__TASK DIRECTIONS__
Look through the records below for the line with "Definition Int642String (n". Return that line and each one after it up to and including the line with "(c : HttpContext).", exactly.

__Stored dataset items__
..............................
(** * dotweb: the request-processing core of [server.go]

    A shallow embedding of [HttpServer.ServeHTTP], [wrapRouterHandle],
    [wrapFileHandle], [logContext], [logRequest] and
    [checkIsWebSocketRequest], with the properties of the request lifecycle
    stated over it.

    Conventions.
    - Go strings are [string]; [int]/[int64] are [Z]; [http.Header]
      (a [map[string][]string]) is a [gmap string (list string)].
    - A nil-able pointer or func is an [option].
    - A call that leaves [server.go] (pool, counters, logger, response
      methods, user callbacks) is recorded, in program order, in a trace of
      [Event]s; the values such calls return to [server.go] come from an
      [Env] record.
    - [panic]/[defer]/[recover] are modelled by a state-and-panic monad. *)

From Stdlib Require Import ZArith DecimalString.
From stdpp Require Import base gmap strings list.

Open Scope string_scope.
Open Scope list_scope.

(* ================================================================== *)
(** ** The parts of [net/http] that [server.go] touches *)

Module http.

(** [http.Request]: the fields read in [server.go]. [URL_Path] is
    [req.URL.Path]. *)
Record Request := {
  Method : string;
  Proto : string;
  ContentLength : Z;
  RequestURI : string;
  RemoteAddr : string;
  Header : gmap string (list string);
  URL_Path : string
}.

(** [Header.Get]: the first value stored under the key, or the empty
    string. Keys are kept in canonical form (["Connection"],
    ["Server"]), which is what [Get] and [Set] normalise to. *)
Definition Header_Get (h : gmap string (list string)) (key : string) : string :=
  match h !! key with
  | Some (v :: _) => v
  | _ => ""
  end.

(** [Header.Set]: replaces whatever is stored under the key. *)
Definition Header_Set (key value : string) (h : gmap string (list string))
  : gmap string (list string) :=
  <[key := [value]]> h.

(** An [http.ResponseWriter] as [server.go] sees it: its header map, the
    body written to it so far, and what an attempt to hijack the
    connection under it answers ([None]: success, [Some e]: the error). *)
Record ResponseWriter := {
  w_header : gmap string (list string);
  w_body : list string;
  w_hijack : option string
}.

Definition set_w_header (f : gmap string (list string) -> gmap string (list string))
    (w : ResponseWriter) : ResponseWriter :=
  {| w_header := f (w_header w); w_body := w_body w; w_hijack := w_hijack w |}.

(** [http.Handler.ServeHTTP]: what a downstream handler does to the
    writer it is given. *)
Definition Handler : Type := ResponseWriter -> Request -> ResponseWriter.

Record Cookie := { Name : string; Value : string; Path : string }.

Definition StatusInternalServerError : Z := 500.

End http.

(* ================================================================== *)
(** ** Constants *)

Definition DefaultGzipLevel : Z := 9.
Definition gzipScheme : string := "gzip".

(** Modelled from the spec: [HeaderServer], [DefaultServerName],
    [HeaderContentEncoding], [HeaderContentType] and [CharsetUTF8] are
    declared outside [server.go]. The spec names the response headers
    [Server] and [Content-Encoding], calls the server name fixed and the
    content type of the hijack-failure answer plain. The properties below
    use these constants by name; only that the server name is not empty
    matters. *)
Definition HeaderServer : string := "Server".
Definition DefaultServerName : string := "dotweb".
Definition HeaderContentEncoding : string := "Content-Encoding".
Definition HeaderContentType : string := "Content-Type".
Definition CharsetUTF8 : string := "text/plain; charset=utf-8".

(** Modelled from the spec: [convert.Int642String] and [convert.Int2String]
    (framework/convert, not in [server.go]) render the numeric log fields
    as text; base ten. *)
Definition Int642String (n : Z) : string := NilZero.string_of_int (Z.to_int n).
Definition Int2String (n : Z) : string := NilZero.string_of_int (Z.to_int n).

(* ================================================================== *)
(** ** Server data *)

Inductive LogLevel := LogLevel_Debug | LogLevel_Error.
Inductive LogTarget := LogTarget_HttpServer | LogTarget_HttpRequest.

(** A value handed to [panic] and returned by [recover]. *)
Definition PanicValue : Type := string.

(** [Response]: the fields [server.go] reads. Which writer the pooled
    response is bound to is kept beside it, in the request state. *)
Record Response := {
  Status : Z;
  Size : Z
}.

(** [HttpContext]: the fields [server.go] reads or assigns. [isEnd] is what
    [IsEnd()] answers; [RemoteIP] and [Url] are what the methods of these
    names answer. *)
Record HttpContext := {
  Request : http.Request;
  Response_ : Response;
  SessionID : string;
  IsWebSocket : bool;
  isEnd : bool;
  RemoteIP : string;
  Url : string
}.

(** What a user callback ([HttpHandle], [OnBeginRequest], [OnEndRequest])
    does with the context it is given: it returns, or it panics, and in
    both cases leaves the context (its response included) in some state.
    Callbacks act on the request through its context; they do not re-bind
    the pooled response to another writer. *)
Inductive Outcome :=
| Return (c : HttpContext)
| Panic (v : PanicValue) (c : HttpContext).

Definition HttpHandle : Type := HttpContext -> Outcome.

Record HttpModule := {
  OnBeginRequest : option HttpHandle;
  OnEndRequest : option HttpHandle
}.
..............................
__PROBLEM SOLUTION__
Definition Int642String (n : Z) : string := NilZero.string_of_int (Z.to_int n).
Definition Int2String (n : Z) : string := NilZero.string_of_int (Z.to_int n).

(* ================================================================== *)
(** ** Server data *)

Inductive LogLevel := LogLevel_Debug | LogLevel_Error.
Inductive LogTarget := LogTarget_HttpServer | LogTarget_HttpRequest.

(** A value handed to [panic] and returned by [recover]. *)
Definition PanicValue : Type := string.

(** [Response]: the fields [server.go] reads. Which writer the pooled
    response is bound to is kept beside it, in the request state. *)
Record Response := {
  Status : Z;
  Size : Z
}.

(** [HttpContext]: the fields [server.go] reads or assigns. [isEnd] is what
    [IsEnd()] answers; [RemoteIP] and [Url] are what the methods of these
    names answer. *)
Record HttpContext := {
  Request : http.Request;
  Response_ : Response;
  SessionID : string;
  IsWebSocket : bool;
  isEnd : bool;
  RemoteIP : string;
  Url : string
}.

(** What a user callback ([HttpHandle], [OnBeginRequest], [OnEndRequest])
    does with the context it is given: it returns, or it panics, and in
    both cases leaves the context (its response included) in some state.
    Callbacks act on the request through its context; they do not re-bind
    the pooled response to another writer. *)
Inductive Outcome :=
| Return (c : HttpContext)
| Panic (v : PanicValue) (c : HttpContext).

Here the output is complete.